Price of LNG in Asia Lowest in Nearly Four Years

The price of liquefied natural gas in Asia has fallen to its lowest level in nearly four years, which is unusual for this time of year as winter is setting in throughout much of the region.

The slump mirrors this year’s broad decline in energy markets, but has also been triggered by a number of new producers coming to market, which has pushed prices down.

LNG prices have sunk below $10 per million British thermal units, down nearly 50% from a year earlier, as the region’s largest buyers–Japan and South Korea–are already stocked up for winter and supply is pouring in from new gas producers, according to Singapore-based traders. Conventional crude oil is down 40% so far this year.

About 235 million metric tons of LNG are traded globally each year and about 75% of that is bought and consumed in Asia. LNG is used mostly for power generation and transportation, as it is a cleaner alternative to coal and oil.

Demand from two major buyers, Japan and South Korea, has largely stagnated. Two of Japan’s nuclear power reactors are expected to restart next year, further lowering LNG demand. Traders said Japanese and South Korean buyers are so well stocked that they aren’t able to take advantage of the current low LNG prices.

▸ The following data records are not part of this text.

(** C7.  For a stored value without compression ([size_compressed_] is 0,
    the test the method makes), one call of [data_chunk] hands out the
    view's own [data_] and [size_] with the status [Done]; the store and the
    object are as before the call: nothing is allocated or copied.  After
    [SetOffset(k, n)] what is handed out is the place [k] of the mapping,
    with the [n] bytes the mapping has there. *)
Theorem data_chunk_uncompressed v m :
  size_compressed_ (sm_base v) = 0 ->
  data_chunk v m
  = Some (mkChunk Status.Done (data_ (sm_base v)) (size_ (sm_base v)) v m)
  /\ forall (mm : Mmap) (len k n : Z) (buf : list byte),
       mmap_ v = Some mm ->
       load m (datafile_ mm) len = Some buf ->
       0 <= k < 2 ^ 64 -> 0 <= n < 2 ^ 64 -> k + n <= len ->
       exists v',
         SharedMmapped_SetOffset k n v = Some v'
         /\ data_chunk v' m
            = Some (mkChunk Status.Done (ptr_add (datafile_ mm) k) n v' m)
         /\ load m (ptr_add (datafile_ mm) k) n
            = Some (take (Z.to_nat n) (drop (Z.to_nat k) buf)).
Proof.
  intros Hsc. split.
  - unfold data_chunk. by rewrite bool_decide_eq_true_2.
  - intros mm len k n buf Hmm Hbuf Hk Hn Hkn.
    unfold SharedMmapped_SetOffset. rewrite Hmm. simpl.
    eexists. split; [reflexivity|]. rewrite !u64_id by done. split.
    + unfold data_chunk. simpl. by rewrite bool_decide_eq_true_2.
    + eapply load_sub; [exact Hbuf|lia..].
Qed.

(** The three ways a call on a compressed value ends. *)
Lemma data_chunk_bad_crc v m :
  size_compressed_ (sm_base v) <> 0 ->
  let r := Uncompress (compressor_ v) m (data_ (sm_base v))
             (size_compressed_ (sm_base v)) nullptr 0 in
  Status.IsDone (ur_status r) = true ->
  crc_get (crc32_ v) <> crc32_value_ (sm_base v) ->
  data_chunk v m
  = Some (mkChunk (Status.IOError "Bad CRC32") (ur_dest r) (ur_size_dest r)
            (mkSharedMmapped (sm_base v) (ur_state r) (crc32_ v) (mmap_ v)
               (sm_offset_ v))
            (ur_mem r)).
Proof.
  intros Hsc r Hdone Hcrc. unfold data_chunk.
  rewrite bool_decide_eq_false_2 by done. fold r. rewrite Hdone.
  rewrite (bool_decide_eq_false_2 _ Hcrc). reflexivity.
Qed.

Other countries including India, China and Thailand have been purchasing LNG at low prices, though supply has outstripped demand.

Papua New Guinea was the newest producer to add fresh LNG supply to the market this year. BG Group PLC’s Queensland Curtis project in Australia will further increase supply when it exports its first cargo in December. It has a 20-year supply contract with China National Offshore Oil Corp., or Cnooc.

As winter picks up, LNG prices are expected to rise, but aren’t likely to see a surge seen in previous years.

“The first quarter [of 2015] could be the last hurrah for LNG prices for a while, but if winter weather is mild even that could be a pretty tame affair,” analysts at consulting firm Energy Aspects said in a report.

Energy Aspects said a mild winter would also hurt any rebound in LNG prices, adding that it would be the precursor for “a couple of years of oversupply where it is hard to know what might rescue prices.”

The current spot market signals the easing of LNG prices in Asia after the price surge that followed the Fukushima nuclear disaster in Japan in March 2011, Singapore-based traders said.

New producers are likely to displace the Middle Eastern and Atlantic basin suppliers like Angola, Algeria and Trinidad & Tobago, independent energy consultant Andy Flower said. “That’s going to have a downward effect on spot prices,” he said.

Asian LNG spot prices are currently at about $9.6 per million British thermal units for January delivery into North Asia. It had touched a high of about $20 in February on winter demand.

The largest new supplier in 2015 will be Australia, which is expected to add LNG supplies from at least three new projects–Chevron Corp.’s Gorgon project, Santos Ltd.’s Gladstone project and Origin Energy Ltd.’s Australia Pacific LNG project.